Applications for machine learning in the medical domain are growing. The two fields that benefit from the use of ML are illness diagnosis and outcome prediction [33,34]. While conventional statistical approaches try to identify relationships between variables, machine learning algorithms concentrate on generating accurate and practical predictions [35]. Unlike traditional statistical approaches, machine learning approaches are data-driven and free from strict assumptions [36]. In the healthcare industry, machine learning (ML) techniques outperform conventional techniques in health prediction. The choice between machine learning (ML) techniques and logistic regression depends on the specific problem, data, and goals. ML models often achieve higher accuracy than logistic regression, especially with large datasets.

There is a lack of comprehensive and updated research evidence concerning child-related, parental, and societal predictors of early childhood anemia in Ghana. Therefore, it is imperative to assess inconsistencies in the children of Ghana to identify the determinants and barriers to improving child anemia rates. This study contributes to the literature on this topic by examining the predictors of child anemia in Ghanaian children using conventional logistic regression and machine learning algorithms. We pursue three research questions: (1) Which social determinants of health operationalized through household sociodemographic characteristics are associated with childhood anemia? (2) Which maternal characteristics are associated with childhood anemia? (3) Which child characteristics predict childhood anemia?
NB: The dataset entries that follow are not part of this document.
Lemma gw_promote_claimed c old h p : trackers p = l -> failover_evidence cfg l h (name c) ->
  gw (promote_claimed cfg c old) h p (fun _ _ p' => trackers p' = l).
Proof using.
  intros Hp He. unfold promote_claimed. apply scwp_bind, scwp_get. apply scwp_bind.
  apply (scwp_mono _ _ _ _ (fun _ _ p' => trackers p' = l)).
  { unfold execute_failover. destruct (if bool_decide (old = "") then None else getSite (id p) old); by apply gw_execute; [apply execute_frees| |]. }
  intros h' r p' Hp'. apply gw_calm; [|done|done]. destruct r; [unfold deploymentPromotionExecuted|]; solve_calm.
Qed.

(** The claim's section, when it grants. *)
Lemma begin_runs n p t p' : trackers p = l -> runs (beginAutoPromotion n p) t ((true, false), p') -> p' = p /\ forall h, claim_granted l (h ++ t) n.
Proof using.
  unfold beginAutoPromotion. intros Hp (t0 & busy & p0 & t1 & -> & (-> & ->)%scall_runs & H)%sbind_runs. destruct busy; [by apply sret_runs in H as (_ & ? & _)|].
  apply sbind_runs in H as (t2 & s & p1 & t3 & -> & (s0 & -> & -> & ->)%locked_runs & H). unfold adopt in H. rewrite Hp in H.
  destruct (beginAutoPromotionOf _ _ _) as [m r] eqn:Eb. apply sbind_runs in H as (t4 & [] & p2 & t5 & -> & (-> & ->)%(scall_runs (Unlock _)) & H).
  apply sret_runs in H as (-> & <- & ->). split; [done|]. intros h. exists h, s0, m, []. split; [by rewrite app_nil_r|]. split; [exact Eb|constructor].
Qed.

Lemma gw_promote_candidate c h p : trackers p = l -> decided cfg l h (name c) -> steady cfg l h -> restore_allows l h (name c) ->
  (exists t, find_site l (name c) = Some t /\ isPromotable t = true) -> gw (promote_candidate cfg c) h p (fun _ _ p' => trackers p' = l).
Proof using.
  intros Hp Hd Hst Hr Hc. unfold promote_candidate. apply scwp_bind, gw_calm; [solve_calm|done|]. intros t1 s p1 _ Hp1.
  apply scwp_bind, gw_calm; [unfold rotationBlockedCandidates; solve_calm|done|]. intros t2 rot p2 _ Hp2. cbn zeta.
  assert (forall a b, calm (recordKeyringPromotionDecision a b)) as Hk by (intros; apply calm_update).
  assert (calm clearKeyringRotationBlockedDirty) as Hcl by apply calm_update.
  destruct (keyringRotationBlockedLocked _ _); [apply gw_calm; [solve_calm|done|done]|].
  apply scwp_bind, gw_calm; [done|done|]. intros t3 [] p3 _ Hp3. apply scwp_bind, gw_calm; [apply calm_update|done|]. intros t4 [] p4 _ Hp4.
  apply scwp_bind, gw_calm; [done|done|]. intros t5 [] p5 _ Hp5. apply scwp_bind, gw_calm; [solve_calm|done|]. intros t6 old p6 _ Hp6.
  apply scwp_bind, gw_calm; [solve_calm|done|]. intros t7 [[] []] p7 H7 Hp7; try (by apply gw_calm; [unfold armCrossSiteRetry; solve_calm|done|done]).
  apply begin_runs in H7 as [-> Hg]; [|done]. apply scwp_bind. eapply scwp_mono.
  - apply gw_promote_claimed; [done|]. split; [by do 7 apply decided_l|]. split; [by do 7 apply steady_l|]. split; [by do 7 apply restore_allows_l|].
    split; [done|]. apply Hg.
  - intros h' [] p8 Hp8. apply gw_calm; [apply calm_update|done|done].
Qed.
(* ===== verification/PollHistory.v ===== *)
(** * The topology manager's poll: its guarantees

    Over one cycle: a site is opened to writes, and a replica started or repointed, only
    with its evidence. *)
From S2P Require Import Prelude GoStd Intervals GtidSet SiteState Effects GoTime Failover FailoverRecord ClaimSlot Claims Protocol PollData PollSteps PollBootstrap PollAct PollFollow PollRecover PollCycle PollSafety PollProofs PollRepoint.

Local Open Scope Z_scope.

#[local] Arguments prog_bind {Op Ans A B} _ _ : simpl never.

Import GTID Matrix FailoverRecords ClaimSlot Claims Poll PollOps PollBoot PollAct PollFollow PollRecover PollCycle.

#[local] Hint Resolve saw_l saw_r saw_last read_l read_r gtid_read_l gtid_read_r : core.

Section cycle.

Context (cfg : TopologyConfig) (unicode_lower : string -> string).

(** ** Observations *)

(** The result is the answer the site gave. *)
Definition answered (h : list (event ans)) (t : siteTracker) (r : pollResult) : Prop :=
  match r with
  | Probed ro => saw h (CheckReadOnly (name t)) ro
  | Deferred => True
  end.

(** The poll started from the trackers [l0] and classified the sites as in [l], by the
    debounced answers of its own probes. *)
Definition classified (l0 : list siteTracker) (h : list (event ans)) (l : list siteTracker) : Prop := exists rs probeStart now,
  Forall2 (answered h) l0 rs
  /\ map view l = map (fun j => view (settled_tracker now j)) (judge_all cfg probeStart (PollInterval cfg) l0 rs).

Lemma classified_l l0 h t l : classified l0 h l -> classified l0 (h ++ t) l.
Proof using.
  intros (rs & s & now & H & E). exists rs, s, now. split; [|done]. eapply Forall2_impl; [exact H|]. intros x [|ro]; simpl; auto.
Qed.

Lemma classified_r l0 h t l : classified l0 t l -> classified l0 (h ++ t) l.
Proof using.
  intros (rs & s & now & H & E). exists rs, s, now. split; [|done]. eapply Forall2_impl; [exact H|]. intros x [|ro]; simpl; auto.
Qed.

Lemma classified_same l0 h l l' : map view l' = map view l -> classified l0 h l -> classified l0 h l'.
Proof using. intros E (rs & s & now & H & El). exists rs, s, now. split; [done|]. congruence. Qed.

Lemma probes_runs b start l p t rs p' : runs (probe_sites b start l p) t (rs, p') -> p' = p /\ Forall2 (answered t) l rs.
Proof using.
  revert p t rs p'. induction l as [|x l IH]; intros p t rs p' H; simpl in H.
  - apply sret_runs in H as (-> & -> & ->). split; [done|constructor].
  - apply sbind_runs in H as (t1 & r & p1 & t2 & -> & H1 & H). apply sbind_runs in H as (t3 & rest & p2 & t4 & -> & H2 & H).
    apply sret_runs in H as (-> & -> & ->).
    assert (p1 = p /\ answered t1 x r) as [-> Hr].
    { destruct (probe_due b start x); [|by apply sret_runs in H1 as (-> & -> & ->)].
      apply sbind_runs in H1 as (t5 & ro & p3 & t6 & -> & (-> & ->)%(scall_runs (Ans := ans) (CheckReadOnly (name x))) & (-> & -> & ->)%sret_runs). split; [done|]. simpl. left. }
    apply IH in H2 as [-> Hrest]. split; [done|]. constructor.
    + destruct r; simpl in *; auto.
    + eapply Forall2_impl; [exact Hrest|]. intros y [|ro]; simpl; auto.
Qed.

Lemma observe_runs b e p t r p' : runs (observe_sites cfg b e p) t (Some r, p') -> classified (trackers p) t (trackers p').
Proof using.
  unfold observe_sites. intros (t1 & start & p1 & t2 & -> & (-> & ->)%scall_runs & H)%sbind_runs.
  apply sbind_runs in H as (t3 & q & p2 & t4 & -> & (-> & -> & ->)%sget_runs & H). unfold id in H.
  apply sbind_runs in H as (t5 & rs & p3 & t6 & -> & [-> Hrs]%probes_runs & H).
  apply sbind_runs in H as (t7 & now & p4 & t8 & -> & (-> & ->)%scall_runs & H). cbn zeta in H.
  apply sbind_runs in H as (t9 & [] & p5 & t10 & -> & (-> & ->)%smodify_runs & H).
  apply sbind_runs in H as (t11 & s & p6 & t12 & -> & (s0 & -> & -> & ->)%locked_runs & H).
  destruct (negb (_ =? e)); [by apply sret_runs in H as (_ & ? & _)|]. cbn zeta in H.
  apply sbind_runs in H as (t13 & [] & p7 & t14 & -> & (-> & ->)%smodify_runs & H).
  apply sbind_runs in H as (t15 & [] & p8 & t16 & -> & H1 & H).
  match type of H1 with runs (?m ?q) _ _ => assert (calm m) as [_ Hc1] by solve_calm end. apply Hc1 in H1. unfold same_sites in H1. cbn in H1.
  apply sbind_runs in H as (t19 & [] & p10 & t20 & -> & H2 & H). apply sret_runs in H as (-> & _ & ->).
  assert (calm (each taint_transition (judge_all cfg start (PollInterval cfg) (trackers p) rs))) as [_ Hc].
  { apply calm_each. intros j. unfold taint_transition. solve_calm. }
  apply Hc in H2. unfold same_sites in H2. rewrite H2, H1. exists rs, start, now. split; [|by rewrite map_map].
  eapply Forall2_impl; [exact Hrs|]. intros x [|ro]; simpl; [done|]. intros Hx. apply (saw_r [_]). by apply saw_l.
Qed.

Lemma observe_quiet b e : sfrees quiet (observe_sites cfg b e).
Proof using.
  pose proof (proj1 calm_locked). assert (forall s l, sfrees quiet (probe_sites b s l)) by (intros; apply calm_probes).
  assert (forall js, sfrees quiet (each taint_transition js)).
  { intros js. apply (calm_each taint_transition). intros j. unfold taint_transition. solve_calm. }
  unfold observe_sites. solve_frees.
Qed.

(** ** The cycle *)

(** A poll that started from [l0] may make the call after the calls [h]. *)
Definition poll_opens (l0 : list siteTracker) (h : list (event ans)) (o : op) : Prop :=
  quiet o = false -> exists l, classified l0 h l /\ opens cfg l h o.

Lemma quiet_poll_opens l0 h o : quiet o = true -> poll_opens l0 h o.
Proof using. intros Hq Hn. congruence. Qed.

#[local] Abbreviation pw l0 := (scwp (poll_opens l0)).

(** A step whose calls hold their evidence for the sites as classified. *)
Lemma pw_step l0 l {A} (m : poll A) h p (Q : list (event ans) -> A -> poller -> Prop) : classified l0 h l -> scwp (opens cfg l) m h p Q ->
  pw l0 m h p (fun h' a p' => Q h' a p' /\ classified l0 h' l).
Proof using.
  intros Hc H. eapply cwp_mono; [apply cwp_extends|].
  - eapply cwp_weaken_from; [|exact H]. intros t o Ho _. exists l. split; [by apply classified_l|exact Ho].
  - intros h' [a p'] [HQ [t ->]]. split; [exact HQ|]. by apply classified_l.
Qed.
(** C4. Whatever a poll does to followers, it never releases an admission it does not hold,
    and it releases every admission it got unless a section found a site held by a
    restore: convergence, its failures and rollbacks, the drains and the recovery of old
    primaries. *)
Theorem admissions_released cfg unicode_lower repls unread p tr r : runs (check_followers cfg unicode_lower repls unread p) tr r ->
  0 <= outstanding tr /\ (no_hold tr -> outstanding tr = 0).
Proof. destruct r as [a p']. intros H. exact (moves_followers cfg unicode_lower repls unread p tr a p' H). Qed.

(** ** Witness: the repointing of a replica *)

Definition stray : ReplicaStatus :=
  {| IORunning := true; SQLRunning := true; SourceHost := "old"; ExecutedGtidSet := "3e11fa47-71ca-11e1-9e33-c80aa9429562:1-5"; SourceUUID := ""; SecondsBehindSource := None |}.

Definition repointing : list (event ans) * (unit * poller) :=
  exec (fun _ => follow_answer) (check_followers demo_config id [None; Some stray] [] follow_poller) [].

Lemma repointing_runs : runs (check_followers demo_config id [None; Some stray] [] follow_poller) repointing.1 repointing.2.
Proof. unfold repointing. apply exec_run. Qed.

Lemma repointing_free : no_hold repointing.1.
Proof. intros s H. apply (exec_const follow_answer) in H. by simpl in H; subst s. Qed.

Lemma admissions_released_witness : existsb (fun e => match projT1 e with ChangeReplicationSource "b" "a" => true | _ => false end) repointing.1 = true
  /\ outstanding repointing.1 = 0.
Proof.
  split; [vm_compute; reflexivity|]. exact (proj2 (admissions_released _ _ _ _ _ _ _ repointing_runs) repointing_free).
Defined.

(** ** A site held between the two checks of its convergence *)

(** The restore holds "b" from the start gate on. *)
Definition hold_answer (h : list (event ans)) (o : op) : ans o :=
  match o with
  | Lock => match h with
            | e :: _ => match projT1 e with StartGate => on_tm (fun m => m <| restorePeerHeld := ["b"] |>) demo_shared | _ => demo_shared end
            | [] => demo_shared
            end
  | o => follow_answer o
  end.

Definition held_poll : list (event ans) * (unit * poller) := exec hold_answer (poll_cycle demo_config id true follow_poller) [].

(** C5. A poll whose convergence finds, at the start gate, that a restore holds the site
    ends without having released its admission, although every handoff waits for it. *)
Theorem hold_leaks_admission : exists cfg unicode_lower p tr r,
  runs (poll_cycle cfg unicode_lower true p) tr r /\ outstanding tr = 1
  /\ exists t1 s0 t2, tr = t1 ++ [ev (Ans := ans) EnterGate true; ev (Ans := ans) Lock demo_shared; ev (Ans := ans) StartGate tt; ev (Ans := ans) Lock s0; ev (Ans := ans) EndGate tt] ++ t2
     /\ mem "b" (restorePeerHeld (tmgr s0)) = true /\ without mutation_gate t2.
Proof.
  exists demo_config, id, follow_poller, held_poll.1, held_poll.2. split; [unfold held_poll; apply exec_run|]. split; [vm_compute; reflexivity|].
  exists (take 25 held_poll.1), (on_tm (fun m => m <| restorePeerHeld := ["b"] |>) demo_shared), (drop 30 held_poll.1).
  split; [vm_compute; reflexivity|]. split; [reflexivity|]. apply Forall_forall.
  assert (forallb (fun e => negb (mutation_gate (projT1 e))) (drop 30 held_poll.1) = true) as H by (vm_compute; reflexivity).
  rewrite forallb_forall in H. intros e He%list_elem_of_In%H. by apply negb_true_iff in He.
Qed.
The study’s findings yield critical research evidence for evidence-based public health practice and policy.

2. Materials and Methods

2.1. Dataset and Study Population

The Ghana Demographic and Health Survey (GDHS), a nationally representative household survey, provided the data for this study. Data on various demographic topics, including women’s and children’s health and nutritional status, are collected through the survey, which is conducted every five years. The funding for the GDHS was provided by the Government of Ghana, the United States Agency for International Development (USAID), the U.S. President’s Malaria Initiative (PMI), the United Nations Population Fund, UNFPA, UNICEF, the World Bank, the Global Fund, the Korean International Cooperation Agency (KOICA), and the World Health Development Office (UK-FCDO) and World Health Organization (WHO). The ICF provided technical assistance through the DHS Program, a USAID-funded initiative that supports the implementation of demographic and health surveys in countries worldwide. The GDHA used a two-stage stratified cluster sampling approach. In the initial step, clusters were chosen as the primary sampling units. Households, the secondary sampling units, were selected in the second phase. From the households in the sample, children aged 6 to 60 months had their hemoglobin levels tested. Interviews were conducted with 7044 males aged 15–59 in half of the chosen houses and 15,014 women aged 15–49 in 17,933 households, representing a nationally representative sample. Estimates for the 16 regions of the nation, as well as for urban and rural areas, are provided by the sample design for the 2022 Ghana Demographic and Health Survey (GDHS). To address the missing data, we employ the multiple imputation approach. The analysis is predicated on established cases. For descriptive results, a weighted sample of 9353 children aged 6 to 60 months was analyzed in this research.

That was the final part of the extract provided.